Records shown:
-*-

(** The closure [attemptFn]: a token of the limiter, then an attempt. *)
Definition attemptFn {A} (c : Client) (v : target A) (expected : list Z) (s : DoState A)
    : option error * DoState A :=
  let '(lerr, w) := match c_limiter c with
                    | Some l => lim_Wait l (d_world s)
                    | None => (None, d_world s)
                    end in
  match lerr with
  | Some e => (Some e, mkDo (d_req s) (d_out s) w)
  | None =>
      let '(r, req, w) := attempt c v expected (d_req s) w in
      match r with
      | Err e => (Some e, mkDo req (d_out s) w)
      | Ok out => (None, mkDo req out w)
      end
  end.

(** Default headers: a JSON content type when there is a body, a user agent. *)
Definition default_headers (c : Client) (sdk_ua : string) (req : Request) : Request :=
  let has_body := match rBody req with BNil => false | _ => true end in
  let req := if String.eqb (Header_Get (rHeader req) "Content-Type") "" && has_body
             then set_Header "Content-Type" "application/json" req else req in
  if String.eqb (Header_Get (rHeader req) "User-Agent") "" then
    set_Header "User-Agent" (if String.eqb (c_userAgent c) "" then sdk_ua else c_userAgent c) req
  else req.

(** Reading the body once so that every attempt can replay it. *)
Definition buffer_body (req : Request) : result Request :=
  match rBody req, rGetBody req with
  | BReader d fails, None =>
      match fails with
      | Some e => Err (EWrap "read request body: %w" e)
      | None =>
          let req := set_Body (BReader d None) (set_GetBody d req) in
          Ok (if rContentLength req =? 0 then set_ContentLength (slen d) req else req)
      end
  | _, _ => Ok req
  end.

(** The configuration checks of [Do], in order, and the resolved URL. *)
Definition resolve (c : Client) (req : option Request) : result (Request * URL) :=
  match c_optErr c with
  | Some e => Err e
  | None =>
      match req with
      | None => Err (ENew ErrEmptyRequest)
      | Some req =>
          match c_baseURL c with
          | None => Err (ENew ErrInvalidURL)
          | Some base =>
              match url_Parse (url_String (rURL req)) with
              | None => Err (EText "parse request URL")
              | Some t =>
                  if IsAbs t then Err (EWrap "%w: req.URL must be path-only" (ENew ErrInvalidURL))
                  else Ok (req, url_ResolveReference base t)
              end
          end
      end
  end.

Definition Do {A} (c : Client) (sdk_ua : string) (req : option Request) (v : target A)
    (expectedStatusCodes : list Z) (w : W) : result (output A) * W :=
  match resolve c req with
  | Err e => (Err e, w)
  | Ok (req, u) =>
      let expected := match expectedStatusCodes with [] => [200] | l => l end in
      let req := default_headers c sdk_ua (set_URL u req) in
      let '(aerr, req, w) := match c_auth c with
                             | Some a => a req w
                             | None => (None, req, w)
                             end in
      match aerr with
      | Some e => (Err (EWrap "SetAuth: %w" e), w)
      | None =>
          match buffer_body req with
          | Err e => (Err e, w)
          | Ok req =>
              let s := mkDo req ONothing w in
              let '(e, s) := if shouldRetry c req then run (c_retry c) (attemptFn c v expected) s
                             else attemptFn c v expected s in
              match e with
              | Some e => (Err e, d_world s)
              | None => (Ok (d_out s), d_world s)
              end
          end
      end
  end.

End Client.

Arguments TNil {W A}.
Arguments TBytes {W A}.
Arguments TWriter {W A} write.
Arguments TJSON {W A} decode.
Arguments ONothing {A}.
Arguments OBytes {A} b.
Arguments OJSON {A} a.
Arguments Client W : clear implicits.
Arguments HTTPDoer W : clear implicits.
Arguments RateLimiter W : clear implicits.
Arguments RespHook W : clear implicits.
Arguments target W A : clear implicits.
Arguments mkDo {W A} d_req d_out d_world.
Arguments d_req {W A} d.
Arguments d_out {W A} d.
Arguments d_world {W A} d.

(** ** Observing a client

    [Observed count hit c v]: on the world, [count] goes up by [hit] when the
    transport of [c] is called and by [tok] when its limiter grants a token,
    and nothing else the client runs moves it. *)
Record Observed {W} `{World W} {A} (count : W → Z) (hit tok : Z) (c : Client W) (v : target W A) : Prop := {
  obs_http req w : count (http_Do (c_http c) req w).2 = count w + hit;
  obs_auth a req w : c_auth c = Some a → count (a req w).2 = count w;
  obs_limiter l w : c_limiter c = Some l →
    count (lim_Wait l w).2 = count w + match (lim_Wait l w).1 with None => tok | Some _ => 0 end;
  obs_logger l ev w : c_logger c = Some l → count (l ev w) = count w;
  obs_onReq f req w : c_onReq c = Some f → count (f req w).2 = count w;
  obs_onResp h r w : c_onResp c = Some h → count (on_response h r w).2 = count w;
  obs_onErr h e w : c_onResp c = Some h → count (on_error h e w) = count w;
  obs_write f b w : v = TWriter f → count (f b w).2 = count w;
  obs_now (w : W) : count (now w).2 = count w;
  obs_rand n (w : W) : count (rand_Int64N n w).2 = count w;
  obs_wait d (w : W) : count (wait d w).2 = count w
}.

(** ** Lemmas *)

Section ClientFacts.
Context {W : Type} `{World W} `{NetLib} {A : Type}.
Context (count : W → Z) (hit tok : Z) (c : Client W) (v : target W A).
Hypothesis Hobs : Observed count hit tok c v.

Lemma log_count ev w : count (log c ev w) = count w.
Proof. unfold log. destruct (c_logger c) eqn:Hl; [by apply (obs_logger _ _ _ _ _ Hobs)|done]. Qed.

Lemma parseRetryAfter_count h w : count (parseRetryAfter h w).2 = count w.
Proof.
  pose proof (obs_now _ _ _ _ _ Hobs w) as Hn. unfold parseRetryAfter. cbv zeta.
  repeat case_match; simplify_eq/=; done.
Qed.

Lemma status_error_count req resp exp w : count (status_error req resp exp w).2 = count w.
Proof.
  unfold status_error. cbv zeta. destruct (parseErrorBody _). case_match; [|done].
  pose proof (parseRetryAfter_count (sHeader resp) w) as Hp. by destruct (parseRetryAfter _ w).
Qed.

Lemma decode_response_count resp w : count (decode_response v resp w).2 = count w.
Proof.
  unfold decode_response. case_match; [done|]. destruct v as [| |f|f] eqn:Hv; [done|by case_match| |by case_match].
  pose proof (obs_write _ _ _ _ _ Hobs f (sBody resp) w eq_refl) as Hw.
  destruct (f (sBody resp) w) as [[e|] w']; [done|]. by case_match.
Qed.

Lemma attempt_send_count exp req w : count (attempt_send c v exp req w).2 = count w + hit.
Proof.
  unfold attempt_send.
  assert (count (match c_onReq c with Some f => f req w | None => (req, w) end).2 = count w) as H1
    by (destruct (c_onReq c) eqn:Hq; [by apply (obs_onReq _ _ _ _ _ Hobs)|done]).
  destruct (match c_onReq c with Some f => f req w | None => (req, w) end) as [req1 w1].
  simpl in H1. cbv zeta. rewrite <- H1, <- (log_count (LogSending (rMethod req1) (rURL req1)) w1).
  set (w2 := log c _ w1). pose proof (obs_http _ _ _ _ _ Hobs req1 w2) as H3.
  destruct (http_Do (c_http c) req1 w2) as [[resp|e] w3]; simpl in H3; rewrite <- H3; clear H3.
  - assert (count (match c_onResp c with Some h => on_response h resp w3 | None => (resp, w3) end).2
            = count w3) as H4 by (destruct (c_onResp c) eqn:Hr; [by apply (obs_onResp _ _ _ _ _ Hobs)|done]).
    destruct (match c_onResp c with Some h => on_response h resp w3 | None => (resp, w3) end)
      as [resp1 w4].
    simpl in H4. rewrite <- H4, <- (log_count (LogResponse (rMethod req1) (rURL req1) (sStatusCode resp1)) w4).
    set (w5 := log c _ w4). case_match.
    + pose proof (status_error_count req1 resp1 exp w5) as H6. by destruct (status_error _ _ _ _).
    + pose proof (decode_response_count resp1 w5) as H6. by destruct (decode_response _ _ _).
  - simpl. rewrite log_count. destruct (c_onResp c) eqn:Hr; [by apply (obs_onErr _ _ _ _ _ Hobs)|done].
Qed.

(** An attempt calls the transport once, unless replaying the body fails. *)
Lemma attempt_count exp req w :
  count (attempt c v exp req w).2 =
    count w + match rGetBody req with Some (Err _) => 0 | _ => hit end.
Proof.
  unfold attempt. destruct (rGetBody req) as [[d|e]|]; rewrite ?attempt_send_count; simpl; lia.
Qed.

Lemma attemptFn_count exp s :
  count (d_world (attemptFn c v exp s).2) =
    count (d_world s) +
    match c_limiter c with
    | None => match rGetBody (d_req s) with Some (Err _) => 0 | _ => hit end
    | Some l => match (lim_Wait l (d_world s)).1 with
                | Some _ => 0
                | None => tok + match rGetBody (d_req s) with Some (Err _) => 0 | _ => hit end
                end
    end.
Proof.
  unfold attemptFn. destruct (c_limiter c) as [l|] eqn:Hl.
  - pose proof (obs_limiter _ _ _ _ _ Hobs l (d_world s) Hl) as Hw.
    destruct (lim_Wait l (d_world s)) as [[e|] w1]; simpl in *; [done|].
    pose proof (attempt_count exp (d_req s) w1) as Ha.
    destruct (attempt c v exp (d_req s) w1) as [[[o|e] r] w2]; simpl in *; lia.
  - pose proof (attempt_count exp (d_req s) (d_world s)) as Ha.
    destruct (attempt c v exp (d_req s) (d_world s)) as [[[o|e] r] w2]; simpl in *; lia.
Qed.

End ClientFacts.

Lemma buffer_body_frame req req' :
  buffer_body req = Ok req' → rMethod req' = rMethod req ∧ rHeader req' = rHeader req.
Proof. unfold buffer_body. intros. repeat case_match; by simplify_eq/=. Qed.

Lemma default_headers_get {W} `{World W} (c : Client W) ua req k :
  k ≠ "Content-Type" → k ≠ "User-Agent" →
  rMethod (default_headers c ua req) = rMethod req ∧
  Header_Get (rHeader (default_headers c ua req)) k = Header_Get (rHeader req) k.
Proof.
  intros H1 H2. unfold default_headers, set_Header, Header_Set, Header_Get. cbv zeta.
  repeat case_match; simpl; rewrite ?lookup_insert_ne by done; done.
Qed.

(** [Do] either stops before anything happens or runs [attemptFn], once or in
    the retry loop, from the world the authorizer left. *)
Lemma Do_inv {W} `{World W} `{NetLib} {A} (c : Client W) ua req (v : target W A) exp w (P : W → Prop) :
  P w →
  (∀ a r w, c_auth c = Some a → P w → P (a r w).2) →
  (∀ r u r1 w1 req1 e,
     req = Some r →
     r1 = (match c_auth c with
           | Some a => a (default_headers c ua (set_URL u r)) w
           | None => (None, default_headers c ua (set_URL u r), w) end) →
     w1 = r1.2 → buffer_body r1.1.2 = Ok req1 → P w1 →
     P (d_world (if shouldRetry c req1 then run (c_retry c) (attemptFn c v e) (mkDo req1 ONothing w1)
                 else attemptFn c v e (mkDo req1 ONothing w1)).2)) →
  P (Do c ua req v exp w).2.
Proof.
  intros Hw Ha Hrun. unfold Do. destruct (resolve c req) as [[r u]|e] eqn:Hres; [|done]. cbv zeta.
  assert (req = Some r) as ->.
  { unfold resolve in Hres. repeat case_match; by simplify_eq/=. }
  set (r1 := match c_auth c with Some a => _ | None => _ end).
  specialize (Hrun r u r1 r1.2). revert Hrun.
  assert (P r1.2) as Hr1 by (unfold r1; destruct (c_auth c) eqn:Hc; [by apply Ha|done]).
  destruct r1 as [[aerr req1] w1] eqn:Er1. simpl in Hr1. intros Hrun.
  destruct aerr as [e|]; [done|]. destruct (buffer_body req1) as [req2|e] eqn:Hb; [|done].
  specialize (Hrun req2 (match exp with [] => [200] | l => l end) eq_refl ltac:(by rewrite <- Er1) eq_refl Hb Hr1).
  destruct (if shouldRetry c req2 then _ else _) as [[e|] s]; done.
Qed.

-*-

Exercise:
Return only the number of lines above that include the word "shouldRetry".

Written answer:
3